(** * Renesas thermal HAL: the V1.1 and V2.0 services

    A shallow embedding of [Thermal.cpp] of the V2.0 service (namespace
    [android::hardware::thermal::V2_0::renesas]) and of the older V1.1
    service (namespace [V1_1::renesas]), and the properties of their query
    and registration calls.

    - C [float] is IEEE binary32, taken from the Standard Library's
      [SpecFloat] at precision 24 and maximal exponent 128;
    - [uint64_t] is [Z] with the wrap-around written out;
    - sysfs and procfs are a [filesystem] value read by path;
    - a HIDL call is a function to the pair handed to [_hidl_cb], inside
      [outcome] where the C++ can throw or run into undefined behaviour. *)

From Stdlib Require Import ZArith List String Ascii Bool Lia SpecFloat.
Import ListNotations.

Local Open Scope string_scope.
Local Open Scope Z_scope.

(** ** Outcomes *)

(** Why a call does not come back to its caller. *)
Inductive fault : Type :=
  | OutOfRange        (* std::out_of_range from std::stoi / std::stoull *)
  | FilesystemError   (* filesystem_error from directory_iterator *)
  | NullStream        (* fscanf on the null FILE* of a failed fopen *)
  | BufferOverrun     (* fscanf %s past the end of name[TEMP_NAME_LENGTH] *)
  | ScanOverflow.     (* scanf conversion whose result does not fit its object *)

Inductive outcome (A : Type) : Type :=
  | Returned (a : A)
  | Aborted (f : fault).

Arguments Returned {A} a.
Arguments Aborted {A} f.

Definition bind {A B : Type} (m : outcome A) (k : A -> outcome B) : outcome B :=
  match m with
  | Returned a => k a
  | Aborted f => Aborted f
  end.

Notation "x <- m ;; k" := (bind m (fun x => k))
  (at level 61, m at next level, right associativity).

(** ** binary32 *)

Module F32.

Definition prec : Z := 24.
Definition emax : Z := 128.

Definition float : Type := spec_float.

Definition valid (x : float) : bool := valid_binary prec emax x.

(** [x / y], [x == y] and [x >= y] of C on [float]. *)
Definition div (x y : float) : float := SFdiv prec emax x y.
Definition eqb (x y : float) : bool := SFeqb x y.
Definition geb (x y : float) : bool := SFleb y x.

(** Conversion of an integer constant, as in [100] passed for a [float]. *)
Definition of_Z (n : Z) : float := binary_normalize prec emax n 0 false.

Definition NAN : float := S754_nan.
Definition FLT_MAX : float := SFmax_float prec emax.

Definition is_nan (x : float) : bool :=
  match x with S754_nan => true | _ => false end.

End F32.

Abbreviation float := F32.float.

(** [UNKNOWN_TEMPERATURE] of libhardware's [hardware/thermal.h]: [-FLT_MAX]. *)
Definition UNKNOWN_TEMPERATURE : float := SFopp F32.FLT_MAX.

(** ** errno *)

Definition ENOENT : Z := 2.
Definition EIO : Z := 5.

(** Decimal digits of a natural number, most significant first. *)
Fixpoint decimal_fuel (fuel : nat) (n : Z) (acc : string) : string :=
  match fuel with
  | O => acc
  | S fuel' =>
      let acc' := String (ascii_of_nat (48 + Z.to_nat (n mod 10))) acc in
      if n / 10 =? 0 then acc' else decimal_fuel fuel' (n / 10) acc'
  end.

Definition decimal (n : Z) : string :=
  decimal_fuel (S (Z.to_nat (Z.log2 n))) n "".

(** [printf]'s [%d]. *)
Definition show_int (n : Z) : string :=
  if n <? 0 then "-" ++ decimal (- n) else decimal n.

(** [strerror] of the C library (bionic and glibc agree on these): the
    message of a known error number, and ["Unknown error <n>"] for a number
    that is none, which every negative number is.  The table is cut to the
    error numbers this program names. *)
Definition strerror (errnum : Z) : string :=
  if errnum =? ENOENT then "No such file or directory"
  else if errnum =? EIO then "I/O error"
  else "Unknown error " ++ show_int errnum.

(** ** Types of the HIDL interfaces *)

(** [V1_0::ThermalStatusCode] and [V1_0::ThermalStatus] *)
Inductive ThermalStatusCode : Type := SUCCESS | FAILURE.

Record ThermalStatus : Type := mkStatus {
  code : ThermalStatusCode;
  debugMessage : string
}.

(** [V1_0::TemperatureType] *)
Inductive TemperatureType_1_0 : Type :=
  | UNKNOWN_1_0 | CPU_1_0 | GPU_1_0 | BATTERY_1_0 | SKIN_1_0.

(** [V2_0::TemperatureType] *)
Inductive TemperatureType : Type :=
  | UNKNOWN | CPU | GPU | BATTERY | SKIN | USB_PORT | POWER_AMPLIFIER
  | BCL_VOLTAGE | BCL_CURRENT | BCL_PERCENTAGE | NPU.

(** [static_cast<V2_0::TemperatureType>]: the enumerators keep their number. *)
Definition cast_type (t : TemperatureType_1_0) : TemperatureType :=
  match t with
  | UNKNOWN_1_0 => UNKNOWN
  | CPU_1_0 => CPU
  | GPU_1_0 => GPU
  | BATTERY_1_0 => BATTERY
  | SKIN_1_0 => SKIN
  end.

Definition TemperatureType_eqb (a b : TemperatureType) : bool :=
  match a, b with
  | UNKNOWN, UNKNOWN | CPU, CPU | GPU, GPU | BATTERY, BATTERY | SKIN, SKIN
  | USB_PORT, USB_PORT | POWER_AMPLIFIER, POWER_AMPLIFIER
  | BCL_VOLTAGE, BCL_VOLTAGE | BCL_CURRENT, BCL_CURRENT
  | BCL_PERCENTAGE, BCL_PERCENTAGE | NPU, NPU => true
  | _, _ => false
  end.

(** [V2_0::ThrottlingSeverity], in increasing order *)
Inductive ThrottlingSeverity : Type :=
  | NONE | LIGHT | MODERATE | SEVERE | CRITICAL | EMERGENCY | SHUTDOWN.

(** [V1_0::Temperature] *)
Record Temperature_1_0 : Type := mkTemperature_1_0 {
  type_1_0 : TemperatureType_1_0;
  name_1_0 : string;
  currentValue : float;
  throttlingThreshold : float;
  shutdownThreshold : float;
  vrThrottlingThreshold : float
}.

(** [V2_0::Temperature] *)
Record Temperature_2_0 : Type := mkTemperature_2_0 {
  type_2_0 : TemperatureType;
  name_2_0 : string;
  value : float;
  throttlingStatus : ThrottlingSeverity
}.

(** [V2_0::TemperatureThreshold] *)
Record TemperatureThreshold : Type := mkTemperatureThreshold {
  th_type : TemperatureType;
  th_name : string;
  hotThrottlingThresholds : list float;
  coldThrottlingThresholds : list float;
  th_vrThrottlingThreshold : float
}.

(** [V1_0::CpuUsage] *)
Record CpuUsage : Type := mkCpuUsage {
  cpu_name : string;
  active : Z;
  total : Z;
  isOnline : bool
}.

(** [V1_0::CoolingDevice]; neither service ever builds one. *)
Inductive CoolingDevice : Type := .

(** A strong pointer to a remote callback interface: [None] is [nullptr],
    [Some b] the binder object [b]. *)
Definition sp : Type := option nat.

(** [interfacesEqual]: identity of the two binder objects. *)
Definition interfacesEqual (l r : sp) : bool :=
  match l, r with
  | Some a, Some b => Nat.eqb a b
  | None, None => true
  | _, _ => false
  end.

(** [finalizeTemperature], the same in both services *)
Definition finalizeTemperature (temperature : float) : float :=
  if F32.eqb temperature UNKNOWN_TEMPERATURE then F32.NAN else temperature.

(** ** Text *)

(** Text files are taken to hold no NUL character, so that a line or a token
    read from one is the same thing as a C string and as a [std::string]. *)

Definition isspace (c : ascii) : bool :=
  let n := nat_of_ascii c in
  Nat.eqb n 32 || (Nat.leb 9 n && Nat.leb n 13).

Definition isdigit (c : ascii) : bool :=
  let n := nat_of_ascii c in
  Nat.leb 48 n && Nat.leb n 57.

Definition is_newline (c : ascii) : bool := Nat.eqb (nat_of_ascii c) 10.

Definition is_empty (s : string) : bool :=
  match s with EmptyString => true | String _ _ => false end.

(** The longest prefix of [s] whose characters satisfy [p], and what follows. *)
Fixpoint span (p : ascii -> bool) (s : string) : string * string :=
  match s with
  | EmptyString => (EmptyString, EmptyString)
  | String c s' =>
      if p c then let (a, b) := span p s' in (String c a, b)
      else (EmptyString, s)
  end.

Definition skip_space (s : string) : string := snd (span isspace s).

(** Value of a run of decimal digits. *)
Fixpoint digits_value (acc : Z) (s : string) : Z :=
  match s with
  | EmptyString => acc
  | String c s' => digits_value (10 * acc + (Z.of_nat (nat_of_ascii c) - 48)) s'
  end.

(** The subject sequence of [strtol]/[strtoull] in base 10, which the [%d]
    and [%llu] conversions of [scanf] and [operator>>(int&)] share: white
    space is skipped, then an optional sign, then digits, at least one.
    Gives the sign, the magnitude and the rest of the input. *)
Definition scan_integer (s : string) : option (bool * Z * string) :=
  let s1 := skip_space s in
  let '(neg, s2) :=
    match s1 with
    | String "-"%char r => (true, r)
    | String "+"%char r => (false, r)
    | _ => (false, s1)
    end in
  let (ds, rest) := span isdigit s2 in
  if is_empty ds then None else Some (neg, digits_value 0 ds, rest).

(** The [%s] conversion and [operator>>(std::string&)]: white space is
    skipped and the characters up to the next white space are taken. *)
Definition scan_token (s : string) : string :=
  fst (span (fun c => negb (isspace c)) (skip_space s)).

(** [snprintf(buf, size, ...)]: at most [size - 1] characters are stored. *)
Definition snprintf (size : nat) (formatted : string) : string :=
  substring 0 (size - 1) formatted.

Definition INT_MAX : Z := 2147483647.
Definition INT_MIN : Z := -2147483648.
Definition UINT64_MAX : Z := 18446744073709551615.

(** Addition on [uint64_t] *)
Definition add64 (a b : Z) : Z := (a + b) mod 2 ^ 64.

(** ** sysfs and procfs *)

(** What the program can see of the file system: the entry names of a
    directory and the text of a file, [None] when it cannot be opened. *)
Record filesystem : Type := mkFilesystem {
  dir : string -> option (list string);
  file : string -> option string
}.

(** ** The V1.1 service *)

Module V1_1.

Definition MAX_LENGTH : nat := 50.
Definition TEMP_NAME_LENGTH : nat := 15.
Definition CPU_USAGE_FILE : string := "/proc/stat".
Definition TEMPERATURE_DIR : string := "/sys/class/thermal".
Definition THERMAL_DIR : string := "thermal_zone".
Definition THROTTLING_THRESHOLD : Z := 100.
Definition SHUTDOWN_THRESHOLD : Z := 120.

Section Service.

(** The [%f] conversion of the C library on the text of a file: the
    [float] converted, [None] when the text does not start with a number. *)
Variable scan_float : string -> option float.

Variable fsys : filesystem.

(** The [Temperature] built at the end of one round of the [readdir] loop. *)
Definition temperature_of (name : string) (temp : float) : Temperature_1_0 :=
  {| type_1_0 := CPU_1_0;
     name_1_0 := name;
     currentValue := F32.div temp (F32.of_Z 1000);
     throttlingThreshold := finalizeTemperature (F32.of_Z THROTTLING_THRESHOLD);
     shutdownThreshold := finalizeTemperature (F32.of_Z SHUTDOWN_THRESHOLD);
     vrThrottlingThreshold := finalizeTemperature UNKNOWN_TEMPERATURE |}.

(** One round of [while ((de = readdir(dir)))]: [None] is [continue]. *)
Definition read_zone (d_name : string) : outcome (option Temperature_1_0) :=
  if prefix THERMAL_DIR d_name then
    match file fsys (snprintf MAX_LENGTH (TEMPERATURE_DIR ++ "/" ++ d_name ++ "/temp")) with
    | None => Returned None
    | Some temp_text =>
        match scan_float temp_text with
        | None => Returned None
        | Some temp =>
            match file fsys (snprintf MAX_LENGTH (TEMPERATURE_DIR ++ "/" ++ d_name ++ "/type")) with
            | None => Aborted NullStream        (* fscanf(nullptr, ...) *)
            | Some type_text =>
                let name := scan_token type_text in
                if is_empty name then Returned None
                else if Nat.leb TEMP_NAME_LENGTH (String.length name) then Aborted BufferOverrun
                else Returned (Some (temperature_of name temp))
            end
        end
    end
  else Returned None.

Fixpoint read_zones (entries : list string) (temperatures : list Temperature_1_0)
  : outcome (list Temperature_1_0) :=
  match entries with
  | [] => Returned temperatures
  | de :: rest =>
      r <- read_zone de ;;
      match r with
      | None => read_zones rest temperatures
      | Some temperature => read_zones rest (temperatures ++ [temperature])%list
      end
  end.

Definition getTemperatures : outcome (ThermalStatus * list Temperature_1_0) :=
  match dir fsys TEMPERATURE_DIR with
  | None => Returned (mkStatus FAILURE "", [])
  | Some entries =>
      temperatures <- read_zones entries [] ;;
      if Nat.eqb (List.length temperatures) 0
      then Returned (mkStatus FAILURE (strerror (- ENOENT)), temperatures)
      else Returned (mkStatus SUCCESS "", temperatures)
  end.

(** [getline]: the lines of a text, each with its newline when it has one. *)
Fixpoint getlines (s : string) : list string :=
  match s with
  | EmptyString => []
  | String c s' =>
      if is_newline c then String c EmptyString :: getlines s'
      else match getlines s' with
           | [] => [String c EmptyString]
           | l :: ls => String c l :: ls
           end
  end.

(** A [%d] conversion into an [int]. *)
Definition scan_d (s : string) : outcome (option (Z * string)) :=
  match scan_integer s with
  | None => Returned None
  | Some (neg, v, rest) =>
      let n := if neg then - v else v in
      if (INT_MIN <=? n) && (n <=? INT_MAX) then Returned (Some (n, rest))
      else Aborted ScanOverflow
  end.

(** A [%llu] conversion ([SCNu64]); a minus sign negates in [uint64_t]. *)
Definition scan_u64 (s : string) : outcome (option (Z * string)) :=
  match scan_integer s with
  | None => Returned None
  | Some (neg, v, rest) =>
      if v <=? UINT64_MAX
      then Returned (Some ((if neg then (- v) mod 2 ^ 64 else v), rest))
      else Aborted ScanOverflow
  end.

Task description:
Among the records above, a stretch begins at the line containing "let name := scan_token" and ends at the line containing "Definition getTemperatures : outcome". Restate that stretch word for word, and nothing else.

Task output:
                let name := scan_token type_text in
                if is_empty name then Returned None
                else if Nat.leb TEMP_NAME_LENGTH (String.length name) then Aborted BufferOverrun
                else Returned (Some (temperature_of name temp))
            end
        end
    end
  else Returned None.

Fixpoint read_zones (entries : list string) (temperatures : list Temperature_1_0)
  : outcome (list Temperature_1_0) :=
  match entries with
  | [] => Returned temperatures
  | de :: rest =>
      r <- read_zone de ;;
      match r with
      | None => read_zones rest temperatures
      | Some temperature => read_zones rest (temperatures ++ [temperature])%list
      end
  end.

Definition getTemperatures : outcome (ThermalStatus * list Temperature_1_0) :=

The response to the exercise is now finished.